I was initially dismayed to hear about the widespread opposition to the ‘strengthening’ of the HPA. This includes the American Morgan Horse Association, which in the articles I have found issued a statement of blanket opposition. I can only hope that the actual letter was more nuanced (does anybody have a copy?). I do have some faith in the AMHA, and I thought I should read the proposed changes before making a judgement. I dug up the proposed changes with some trepidation. Within the last decade, the AMHA has severely relaxed their shoeing rules.* But, they have also made strides in enforcing their own rules (which are generally much stricter than the HPA) at shows.
I can see many good reasons why the AMHA would oppose these changes. I still hope they do (or already have) lay out plainly why they oppose these regulations, because that is important for coming up with better alternatives. But here are some of the issues I see:
First is the call for “Horse Protection Inspector (HPIs)” to inspect horses. For the AMHA, and even the ASHA (Saddlebred), these inspectors would mean an additional cost for a redundant office. Rated shows already have inspectors for USEF, which again has stricter regulations than the HPA. Tennessee Walking Horse shows are not regulated by USEF, which is why these outside inspectors have been deemed necessary. Currently the HPA specifies Walkers, Racking Horses, “and related breeds” as being required to give notice 30 days before the show, and supply records to APHIS within 72 hours. Who is considered a related breed? I expect there is also some concern as to the availability of these HPIs, considering other staff shortages within the USDA. This concern would be heightened by the proposal that these inspectors be required at all “Tennessee Walking Horse, Racking Horse, or related breed class or event at any horse show or exhibition” of any size. In effect, any show of any size, rated or not, that wanted to have saddleseat classes could be required to have two licensed inspectors on site. This is regardless of whether or not they had other inspectors, because HPIs must be “outside the industry.” This is despite that fact that the proposed changes also state that only vets or vet techs can serve as HPIs- and vets are, assuredly, part of the industry.

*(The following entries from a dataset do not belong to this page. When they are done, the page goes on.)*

(* ===== verification/AuditLog.v ===== *)
(** The log lines of a connection ([auth.rs], [token_api.rs], [proxy.rs], [main.rs]).

    [Auth], [TokenApi] and [Proxy] leave their [tracing] calls out. Here every function that logs
    has a companion that returns the lines it logs, with the branches of the source; the decisions
    are those of the functions themselves. How a line is laid out is in [Logging]; the lines of the
    start and of an accepted connection's task are in [Main], those of the file pollers in [Auth].
    The theorems: nothing reaches an upstream unlogged, refused secrets leave no trace, what a refused
    client calls itself is logged as it stands, and a forwarding loop logs why it ends, when it does,
    and nothing before. *)

From S2P Require Import Prelude RustStd Extern Instances Net Target ClientAddr Args Token.
From S2P Require Import TokenAccess TokenStore Auth AuthSpec HttpProbe TokenApi Proxy.

Inductive LogLine : Type :=
  (* auth.rs *)
  | RejectingCredentials (peer : ClientAddr) (auth_user UA : str)
  (* token_api.rs *)
  | RejectingLogin (peer : ClientAddr) (UA : str)
  | IssuedTokensTo (peer : ClientAddr) (user UA : str)
  | RefreshedTokens (peer : ClientAddr) (user UA : str)
  | RejectingRefresh (peer : ClientAddr) (UA : str)
  | RefreshReused (peer : ClientAddr) (user UA : str)
  | RevokedLogin (peer : ClientAddr) (UA : str)
  | StoreFull
  | IssueFailed (err : TokenError)
  (* proxy.rs *)
  | HttpHealthCheck (peer : ClientAddr) (user UA : str)
  | WsHealthCheck (peer : ClientAddr) (user UA : str)
  | Proxying (protocol : Protocol) (peer : ClientAddr) (user UA upstream : str)
  | RejectingPath (peer : ClientAddr) (user UA path : str) (error : TargetError)
  | WebsocketClosed (frame : option (Z * str))
  | UdpIdleTimeout.
(* ===== verification/Tls.v ===== *)
(** [src/tls.rs]: the TLS configuration of the WSS service.

    The certificate libraries are the interface [TlsLibs]; what a call reads from the machine (the
    network interfaces, the clock, a fresh key pair) is a [TlsEnv]. *)

From Stdlib Require Import Sorted.
From S2P Require Import Prelude RustStd Net ClientAddr Args.

Inductive TlsError : Type :=
  | CertUnreadable (path : str)
  | CertUnparsable (path : str)
  | NoCertificates (path : str)
  | KeyUnreadable (path : str)
  | KeyUnparsable (path : str)
  | NoPrivateKey (path : str)
  | NoInterfaces
  | BadCertParams
  | NoKeyPair
  | SelfSignedFailed
  | BadServerConfig.

(** The order of [IpAddr]: IPv4 first, then by number. *)
Definition ip_ltb (a b : IpAddr) : bool :=
  match a, b with
  | V4 x, V4 y => (x <? y)%Z
  | V4 _, V6 _ => true
  | V6 _, V4 _ => false
  | V6 x, V6 y => (x <? y)%Z
  end.

(** A [BTreeSet<IpAddr>] is its increasing list of elements. *)
Fixpoint btree_insert (ip : IpAddr) (set : list IpAddr) : list IpAddr :=
  match set with
  | [] => [ip]
  | x :: rest =>
      if ip_ltb ip x then ip :: set
      else if decide (ip = x) then set
      else x :: btree_insert ip rest
  end.

(** What the router asks of a generated certificate; times in seconds. *)
Record CertParams : Type := mkCertParams {
  subject_alt_names : list str;
  not_before : Z;
  not_after : Z;
  common_name : str;
}.

(** [rustls_pemfile] (certificates, private key), [rcgen] (whether the parameters can be made for
    the given names, the signature, the key in DER form) and [rustls]. *)
Class TlsLibs := {
  Cert : Type;
  PrivKey : Type;
  KeyPair : Type;
  ServerConfig : Type;
  pem_certs : bytes -> option (list Cert);
  pem_key : bytes -> option (option PrivKey);
  params_accepted : list str -> bool;
  self_signed : CertParams -> KeyPair -> option Cert;
  serialize_der : KeyPair -> PrivKey;
  with_single_cert : list Cert -> PrivKey -> option ServerConfig;
}.

(** [list_afinet_netifas], [OffsetDateTime::now_utc] and [KeyPair::generate]. *)
Record TlsEnv `{TlsLibs} : Type := mkTlsEnv {
  interfaces : option (list IpAddr);
  now_utc : Z;
  generate_key_pair : option KeyPair;
}.

Section tls.
Context `{TlsLibs}.
Variable fs : Files.
Variable tls_env : TlsEnv.

(** [server_ip_addresses]. *)
Definition server_ip_addresses : outcome TlsError (list IpAddr) :=
  let? found := ok_or NoInterfaces (interfaces tls_env) in
  let ips := foldl (fun set ip => btree_insert ip set) [] found in
  Ok (btree_insert localhost_v6 (btree_insert localhost_v4 ips)).

(** [generate_self_signed_cert]. *)
Definition generate_self_signed_cert : outcome TlsError (list Cert * PrivKey) :=
  let? ips := server_ip_addresses in
  let names := show_ip <$> ips in
  let? _ := if params_accepted names then Ok tt else Err BadCertParams in
  let now := now_utc tls_env in
  let params :=
    mkCertParams names now (now + 365 * 10 * 86400) "ws2tcp-router self-signed" in
  let? key_pair := ok_or NoKeyPair (generate_key_pair tls_env) in
  let? cert := ok_or SelfSignedFailed (self_signed params key_pair) in
  Ok ([cert], serialize_der key_pair).

(** [load_certs]. *)
Definition load_certs (path : str) : outcome TlsError (list Cert) :=
  let? file := ok_or (CertUnreadable path) (fs path) in
  let? certs := ok_or (CertUnparsable path) (pem_certs file) in
  match certs with [] => Err (NoCertificates path) | _ => Ok certs end.

(** [load_private_key]. *)
Definition load_private_key (path : str) : outcome TlsError PrivKey :=
  let? file := ok_or (KeyUnreadable path) (fs path) in
  let? key := ok_or (KeyUnparsable path) (pem_key file) in
  ok_or (NoPrivateKey path) key.

(** [build_server_config]. *)
Definition build_server_config (certs : list Cert) (key : PrivKey) : outcome TlsError ServerConfig :=
  ok_or BadServerConfig (with_single_cert certs key).

(** [build_tls_config]. *)
Definition build_tls_config (args : Args) : outcome TlsError (option ServerConfig) :=
  if auto_self_signed_cert args then
    let? '(certs, key) := generate_self_signed_cert in
    let? config := build_server_config certs key in
    Ok (Some config)
  else
    match tls_cert args, tls_key args with
    | Some cert_path, Some key_path =>
        let? certs := load_certs cert_path in
        let? key := load_private_key key_path in
        let? config := build_server_config certs key in
        Ok (Some config)
    | _, _ => Ok None
    end.

(** ** Theorems *)

Definition ip_lt (a b : IpAddr) : Prop := ip_ltb a b = true.

#[export] Instance ip_lt_trans : Transitive ip_lt.
Proof.
  intros [x|x] [y|y] [z|z]; unfold ip_lt; cbn; try done; rewrite !Z.ltb_lt; lia.
Qed.

Lemma ip_lt_total a b : ip_ltb a b = false -> a <> b -> ip_lt b a.
Proof.
  destruct a as [x|x], b as [y|y]; unfold ip_lt; cbn; try done;
    rewrite Z.ltb_ge, Z.ltb_lt; intros Hle Hne; assert (x <> y) by congruence; lia.
Qed.

Lemma btree_insert_elem ip x set : x ∈ btree_insert ip set <-> x = ip \/ x ∈ set.
Proof.
  induction set as [|y set IH]; cbn; [rewrite list_elem_of_singleton, elem_of_nil; tauto|].
  destruct (ip_ltb ip y); [by rewrite elem_of_cons|].
  case_decide as E; [subst; rewrite elem_of_cons; tauto|]. rewrite !elem_of_cons, IH. tauto.
Qed.

Lemma btree_insert_sorted ip set :
  StronglySorted ip_lt set -> StronglySorted ip_lt (btree_insert ip set).
Proof.
  induction 1 as [|x set Hset IH Hx]; cbn; [repeat constructor|].
  destruct (ip_ltb ip x) eqn:Hlt.
  - constructor; [by constructor|]. constructor; [done|].
    eapply Forall_impl; [exact Hx|]. intros y Hy. by etrans.
  - case_decide as E; [by constructor|]. constructor; [done|].
    apply Forall_forall. intros y [-> | Hy]%btree_insert_elem; [by apply ip_lt_total|].
    rewrite Forall_forall in Hx. auto.
Qed.

Lemma btree_inserts_spec found set :
  StronglySorted ip_lt set ->
  StronglySorted ip_lt (foldl (fun set ip => btree_insert ip set) set found) /\
  forall x, x ∈ foldl (fun set ip => btree_insert ip set) set found <-> x ∈ found \/ x ∈ set.
Proof.
  revert set. induction found as [|ip found IH]; intros set Hset; cbn.
  { split; [done|]. intros x. rewrite elem_of_nil. tauto. }
  destruct (IH (btree_insert ip set)) as [Hs He]; [by apply btree_insert_sorted|].
  split; [done|]. intros x. rewrite He, btree_insert_elem, elem_of_cons. tauto.
Qed.

(** A generated certificate names every address of the server once, in order, the loopback
    addresses included. *)
Theorem server_addresses_complete found ips :
  interfaces tls_env = Some found -> server_ip_addresses = Ok ips ->
  StronglySorted ip_lt ips /\
  forall ip, ip ∈ ips <-> ip ∈ found \/ ip = localhost_v4 \/ ip = localhost_v6.
Proof.
  intros Hf. unfold server_ip_addresses. rewrite Hf. cbn [ok_or obind]. intros [= <-].
  destruct (btree_inserts_spec found []) as [Hs He]; [constructor|].
  split; [by do 2 apply btree_insert_sorted|]. intros ip.
  rewrite !btree_insert_elem, He, elem_of_nil. tauto.
Qed.

(** With validated options a TLS service never lacks its configuration. *)
Lemma build_tls_config_some args config :
  valid_args args -> includes_wss (service_mode args) = true ->
  build_tls_config args = Ok config -> is_Some config.
Proof.
  intros Hv Hw%(valid_wss _ Hv). unfold build_tls_config, has_tls_config in *.
  destruct (auto_self_signed_cert args).
  - destruct generate_self_signed_cert as [[certs key]| |]; [|done..]. cbn [obind].
    destruct (build_server_config certs key); [|done..]. by intros [= <-].
  - apply andb_true_iff in Hw as [Hc%bool_decide_eq_true Hk%bool_decide_eq_true].
    destruct Hc as [c ->], Hk as [k ->].
    destruct (load_certs c); [|done..]. cbn [obind].
    destruct (load_private_key k); [|done..]. cbn [obind].
    destruct (build_server_config _ _); [|done..]. by intros [= <-].
Qed.
Lemma build_tls_config_no_panic args : is_panic (build_tls_config args) = false.
Proof.
  unfold build_tls_config, generate_self_signed_cert, server_ip_addresses, load_certs,
    load_private_key, build_server_config.
  destruct (auto_self_signed_cert args).
  - destruct (interfaces tls_env); [|done]. cbn [ok_or obind].
    destruct (params_accepted _); [|done]. cbn [ok_or obind].
    destruct (generate_key_pair tls_env) as [pair|]; [|done]. cbn [ok_or obind].
    destruct (self_signed _ pair) as [c|]; [|done]. cbn [ok_or obind].
    by destruct (with_single_cert _ _).
  - destruct (tls_cert args) as [c|], (tls_key args) as [k|]; try done.
    destruct (fs c) as [f|]; [|done]. cbn [ok_or obind].
    destruct (pem_certs f) as [[|x l]|]; [done| |done]. cbn [ok_or obind].
    destruct (fs k) as [g|]; [|done]. cbn [ok_or obind].
    destruct (pem_key g) as [[key|]|]; [|done..]. cbn [ok_or obind].
    by destruct (with_single_cert _ _).
Qed.
End tls.

(** Trivial libraries, on which the definitions can be run. *)
Module TlsTests.
#[export] Instance unit_libs : TlsLibs := {|
  Cert := unit; PrivKey := unit; KeyPair := unit; ServerConfig := unit;
  pem_certs _ := None; pem_key _ := None; params_accepted _ := true;
  self_signed _ _ := Some tt; serialize_der _ := tt; with_single_cert _ _ := Some tt;
|}.
Definition machine (found : list IpAddr) : TlsEnv := mkTlsEnv _ (Some found) 0 (Some tt).
End TlsTests.

Example server_addresses_complete_witness :
  StronglySorted ip_lt [V4 5; localhost_v4; localhost_v6; V6 7] /\
  forall ip, ip ∈ [V4 5; localhost_v4; localhost_v6; V6 7] <->
    ip ∈ [V6 7; V4 5; V6 7] \/ ip = localhost_v4 \/ ip = localhost_v6.
Proof. apply (server_addresses_complete (TlsTests.machine [V6 7; V4 5; V6 7])); by_eval. Defined.
Definition full_config : str :=
  "\nbind = \q127.0.0.1\q\nservice-mode = \qwss-only\q\nport = 8080\ntls-port = 8443\n" ++
  "ipv6-only = true\nbuffer-size = 4096\nudp-idle-timeout = 30\nbasic-auth = [\qalice:secret\q]\n" ++
  "basic-auth-file = \q./users.txt\q\nanonymous-target = [\qocs.wangguofang.net:8443\q]\n" ++
  "anonymous-target-file = \q./anonymous-targets.txt\q\ntls-cert = \q./cert.pem\q\n" ++
  "tls-key = \q./key.pem\q\nauto-self-signed-cert = false\nlog-file = \q./router.log\q\n" ++
  "log-level = \qws2tcp_router=debug\q\n".

Definition reads_values_from_config_file : test unit unit :=
  let path := temp_path "config" in
  run! fs_write path full_config in
  do! args := parse ["--config"; path] in
  run! fs_remove_file path in
  run! assert_eq (bind_addr args) "127.0.0.1" in
  run! assert_eq (service_mode args) WssOnly in
  run! assert_eq (ws_port args) 8080%Z in
  run! assert_eq (tls_port args) 8443%Z in
  run! assert_true (ipv6_only args) in
  run! assert_eq (buffer_size args) 4096%Z in
  run! assert_eq (udp_idle_timeout args) 30%Z in
  run! assert_eq (basic_auth args) ["alice:secret"] in
  run! assert_eq (basic_auth_file args) (Some ("./users.txt" : str)) in
  run! assert_eq (anonymous_target args) ["ocs.wangguofang.net:8443"] in
  run! assert_eq (anonymous_target_file args) (Some ("./anonymous-targets.txt" : str)) in
  run! assert_eq (tls_cert args) (Some ("./cert.pem" : str)) in
  run! assert_eq (tls_key args) (Some ("./key.pem" : str)) in
  run! assert_true (negb (auto_self_signed_cert args)) in
  run! assert_eq (log_file args) (Some ("./router.log" : str)) in
  assert_eq (log_level args) (Some ("ws2tcp_router=debug" : str)).

Definition overridden_config : str :=
  "\nbind = \q127.0.0.1\q\nport = 8001\nservice-mode = \qws-only\q\nipv6-only = true\n" ++
  "buffer-size = 4096\nudp-idle-timeout = 30\nbasic-auth = [\qalice:secret\q]\n" ++
  "anonymous-target = [\qconfig.example:443\q]\n" ++
  "anonymous-target-file = \q./config-anonymous-targets.txt\q\n" ++
  "tls-cert = \q./config-cert.pem\q\ntls-key = \q./config-key.pem\q\n".

Definition cli_values_override_config_file_values : test unit unit :=
  let path := temp_path "override" in
  run! fs_write path overridden_config in
  do! args := parse
    ["--config"; path; "--bind"; "0.0.0.0"; "--service-mode"; "wss-only"; "--port"; "9000";
     "--tls-port"; "9443"; "--no-ipv6-only"; "--buffer-size"; "8192"; "--udp-idle-timeout"; "120";
     "--basic-auth"; "bob:secret"; "--anonymous-target"; "cli.example:443";
     "--anonymous-target-file"; "./cli-anonymous-targets.txt"; "--tls-cert"; "./cli-cert.pem";
     "--tls-key"; "./cli-key.pem"] in
  run! fs_remove_file path in
  run! assert_eq (bind_addr args) "0.0.0.0" in
  run! assert_eq (service_mode args) WssOnly in
  run! assert_eq (ws_port args) 9000%Z in
  run! assert_eq (tls_port args) 9443%Z in
  run! assert_true (negb (ipv6_only args)) in
  run! assert_eq (buffer_size args) 8192%Z in
  run! assert_eq (udp_idle_timeout args) 120%Z in
  run! assert_eq (basic_auth args) ["bob:secret"] in
  run! assert_eq (anonymous_target args) ["cli.example:443"] in
  run! assert_eq (anonymous_target_file args) (Some ("./cli-anonymous-targets.txt" : str)) in
  run! assert_eq (tls_cert args) (Some ("./cli-cert.pem" : str)) in
  assert_eq (tls_key args) (Some ("./cli-key.pem" : str)).

Definition rejects_partial_tls_config_after_merge : test unit unit :=
  let path := temp_path "partial-tls" in
  run! fs_write path "tls-cert = \q./cert.pem\q" in
  run! rejects ["--config"; path] in
  fs_remove_file path.

Definition enables_auto_self_signed_cert_from_cli : test unit unit :=
  do! args := parse ["--auto-self-signed-cert"] in
  run! assert_true (auto_self_signed_cert args) in
  run! assert_eq (tls_cert args) None in
  assert_eq (tls_key args) None.

Definition rejects_auto_self_signed_cert_with_file_tls : test unit unit :=
  rejects ["--auto-self-signed-cert"; "--tls-cert"; "./cert.pem"; "--tls-key"; "./key.pem"].

Definition cli_auto_self_signed_cert_overrides_config_file_tls : test unit unit :=
  let path := temp_path "auto-overrides-file-tls" in
  run! fs_write path "\ntls-cert = \q./config-cert.pem\q\ntls-key = \q./config-key.pem\q\n" in
  do! args := parse ["--config"; path; "--auto-self-signed-cert"] in
  run! fs_remove_file path in
  run! assert_true (auto_self_signed_cert args) in
  run! assert_eq (tls_cert args) None in
  assert_eq (tls_key args) None.

Definition cli_file_tls_overrides_config_auto_self_signed_cert : test unit unit :=
  let path := temp_path "file-tls-overrides-auto" in
  run! fs_write path "auto-self-signed-cert = true" in
  do! args :=
    parse ["--config"; path; "--tls-cert"; "./cli-cert.pem"; "--tls-key"; "./cli-key.pem"] in
  run! fs_remove_file path in
  run! assert_true (negb (auto_self_signed_cert args)) in
  run! assert_eq (tls_cert args) (Some ("./cli-cert.pem" : str)) in
  assert_eq (tls_key args) (Some ("./cli-key.pem" : str)).

Definition cli_no_auto_self_signed_cert_overrides_config_auto_self_signed_cert : test unit unit :=
  let path := temp_path "no-auto" in
  run! fs_write path "auto-self-signed-cert = true" in
  do! args := parse ["--config"; path; "--no-auto-self-signed-cert"] in
  run! fs_remove_file path in
  run! assert_true (negb (auto_self_signed_cert args)) in
  run! assert_eq (tls_cert args) None in
  assert_eq (tls_key args) None.

Definition port_sets_ws_port : test unit unit :=
  do! args := parse ["--port"; "8080"] in
  run! assert_eq (ws_port args) 8080%Z in
  assert_eq (tls_port args) DEFAULT_TLS_PORT.

Definition rejects_wss_mode_without_tls_config : test unit unit :=
  rejects ["--service-mode"; "wss-only"].

Definition accepts_both_mode_with_auto_self_signed_cert : test unit unit :=
  do! args := parse ["--service-mode"; "both"; "--auto-self-signed-cert"] in
  run! assert_eq (service_mode args) Both in
  run! assert_eq (ws_port args) DEFAULT_PORT in
  assert_eq (tls_port args) DEFAULT_TLS_PORT.

Definition rejects_both_mode_with_same_ports : test unit unit :=
  rejects ["--service-mode"; "both"; "--auto-self-signed-cert"; "--port"; "8443"; "--tls-port";
           "8443"].

Definition token_options_have_defaults : test unit unit :=
  do! args := parse [] in
  run! assert_eq (access_token_ttl args) DEFAULT_ACCESS_TOKEN_TTL in
  run! assert_eq (refresh_token_ttl args) DEFAULT_REFRESH_TOKEN_TTL in
  assert_eq (token_secret_file args) None.

Definition parses_token_options : test unit unit :=
  do! args := parse
    ["--basic-auth"; "alice:secret"; "--token-secret-file"; "./token.key"; "--access-token-ttl"; "60";
     "--refresh-token-ttl"; "3600"] in
  run! assert_eq (token_secret_file args) (Some ("./token.key" : str)) in
  run! assert_eq (access_token_ttl args) 60%Z in
  assert_eq (refresh_token_ttl args) 3600%Z.

Definition there_is_no_switch_for_token_authentication : test unit unit :=
  run! rejects ["--basic-auth"; "alice:secret"; "--token-auth"; "optional"] in
  rejects ["--token-auth"; "required"].
(** The well-formed case of the evaluator: a training corpus with at
    least one line, "<UNK>" in the vocabulary, and a held-out line with at
    least one word. *)
Lemma evaluate_ge_1 (line : string) :
  raw ≠ [] →
  UNK_TOKEN ∈ vocab m →
  split_ws (preprocess line) ≠ [] →
  ∃ v, evaluate m alpha line = Ok v ∧ (1 <= v)%R.
Proof.
  intros Hraw Hunk Hline. unfold evaluate. apply calculate_perplexity_ge_1.
  assert (Hne : map preprocess raw ≠ []) by (by destruct raw).
  intros c Hc. apply (unigrams_vocab (map preprocess raw) min_freq c Hne).
  apply elem_of_cons in Hc as [->|Hc]; [apply START_in_vocab|].
  unfold replace_text_dev in Hc. rewrite split_space_join in Hc.
  - rewrite decide_False in Hc by (by destruct (split_ws (preprocess line))).
    apply elem_of_map in Hc as (t & -> & Ht).
    case_decide as Hv; done.
  - apply Forall_forall. intros w (t & -> & Ht)%elem_of_map.
    case_decide; [by vm_compute | by apply split_ws_not_blank in Ht].
Qed.
End perplexity.

(** C5. With alpha = 1 > 0, counts built from the training corpus ["a b"]
    (min_freq = 0) and a vocabulary of size 4, the evaluator does not
    return a perplexity for the held-out line "c": the line is rewritten to
    "<UNK>", which has no unigram count, and scoring the pair
    ("<UNK>", STOP) raises KeyError. *)
Theorem evaluator_raises_on_unseen_word :
  let m := train ["a b"]%string 0 in
  vocab_size m = 4
  ∧ replace_text_dev (vocab m) (preprocess "c") = UNK_TOKEN
  ∧ wrap UNK_TOKEN = [START_TOKEN; UNK_TOKEN; STOP_TOKEN]
  ∧ unigrams m !! UNK_TOKEN = None
  ∧ evaluate m 1 "c" = Raise KeyError.
Proof. repeat split; vm_compute; reflexivity. Qed.

(** ** Empty and punctuation-only lines *)

(** Every line that is empty or made of punctuation only is cleaned to the
    empty string, and wrapping it gives three tokens, the middle one the
    empty string. *)
Lemma punctuation_line_tokens (line : string) :
  all_chars is_punctuation (first_line line) = true →
  wrap (preprocess line) = [START_TOKEN; EmptyString; STOP_TOKEN].
Proof. intros Hline. unfold preprocess. by rewrite regex_sub_punctuation. Qed.

(** C6. The empty line and the punctuation-only line "?!..." are wrapped
    into [START, "", STOP], with an empty-string token, not into
    [START, STOP]. Counting accepts the sequence and records the key "";
    perplexity scoring of the empty held-out line against the model
    trained on ["the cat sat", "the dog ran"] raises KeyError at the pair
    ("", STOP). *)
Theorem empty_line_has_empty_token :
  wrap (preprocess "") = [START_TOKEN; EmptyString; STOP_TOKEN]
  ∧ wrap (preprocess "?!...") = [START_TOKEN; EmptyString; STOP_TOKEN]
  ∧ count_unigrams (preprocess "") ∅
      = {[START_TOKEN := 1; EmptyString := 1; STOP_TOKEN := 1]}
  ∧ count_bigrams (preprocess "") ∅
      = {[(START_TOKEN, EmptyString) := 1; (EmptyString, STOP_TOKEN) := 1]}
  ∧ EmptyString ∈ vocab (train [""]%string 0)
  ∧ evaluate (train corpus_the 0) 1 "" = Raise KeyError.
Proof. repeat split; vm_compute; reflexivity. Qed.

Shippers (including commercial) would be required to have the address of the horse’s regular farrier. While I appreciate the desire to be able to be able to penalize farriers who perform illegal shoeings, most farriers don’t have a business address. You are asking them to make their home address public. And, not every horse that is being moved may have a regular shoer. What if they’ve been recently sold (the provision includes auctions)? These are minor issues, but it would be just as easy to require the information of the owner in the case that a horse be found in violation of the HPA.
The use throughout of the phrase “or can reasonably be expected.” This grey area is, I think, meant to allow conscientious trainers some leeway, but it is in fact the root of how the previous inspection setup could fail. Inspectors didn’t need to lie to allow soreing to continue, because the inspections had a large element of subjectivity.
The prohibition of pads (while still listing allowed hoof packing materials). I’ve had more than one horse who needed a pad or pads to remain sound, either to support a congenital abnormality (such as club foot) or protect a sensitive sole (not many Morgans for this, but I’m sure many Arabs).
In all, the HPA is long, contradictory (prohibits all action devices in one area, but only those that might cause irritation in another, etc.), and puts a great deal of pressure on trainers and exhibitors who already follow stricter regulations while leaving loopholes that allow for abuse.
There is no simple solution. I do think many breeds would benefit from being brought under USEF, though I understand the resistance to the cost involved. The prior iteration of the HPA lead to splintering of Walking Horse groups, as some folks took a stand and others tried to find ways around regulations. I’m not sure these proposed changes would be any more successful. I also think that education is a stronger, and more lasting, force than regulation.
*I was discussing this with another exhibitor. I find the long feet and weighted shoes being allowed in hunter and western classes now to be problematic. But, AMHA has not changed the maximum hoof length or weight in total, but rather allowed their maximums in more divisions. As the other exhibitor pointed out, the same horses are just now allowed to cross enter. As I am a fan of Morgans “doing it all,” I can’t be upset with horses crossing divisions. With turnbuckles and stacks already illegal, as well as action devices on show grounds, the rule changes of the last decade don’t significantly impact the horse. I do choose to support shows that pick judges who more strictly adhere to the criteria of each division, rather than picking the ‘flashiest’ horse regardless of the class. This, to me, also includes penalizing park horses who are out of control or have the lopsided, jerky action associated with shortcuts.
UPDATE: It looks like AMHAs official statement was sent via email (that’s what I get for letting my membership lapse). Their main issues with the amendments seem to be the APHIS inspectors and the banning of all pads.
UPDATE Jan 13, 2017: A much-modified (and, I believe, improved) version has passed.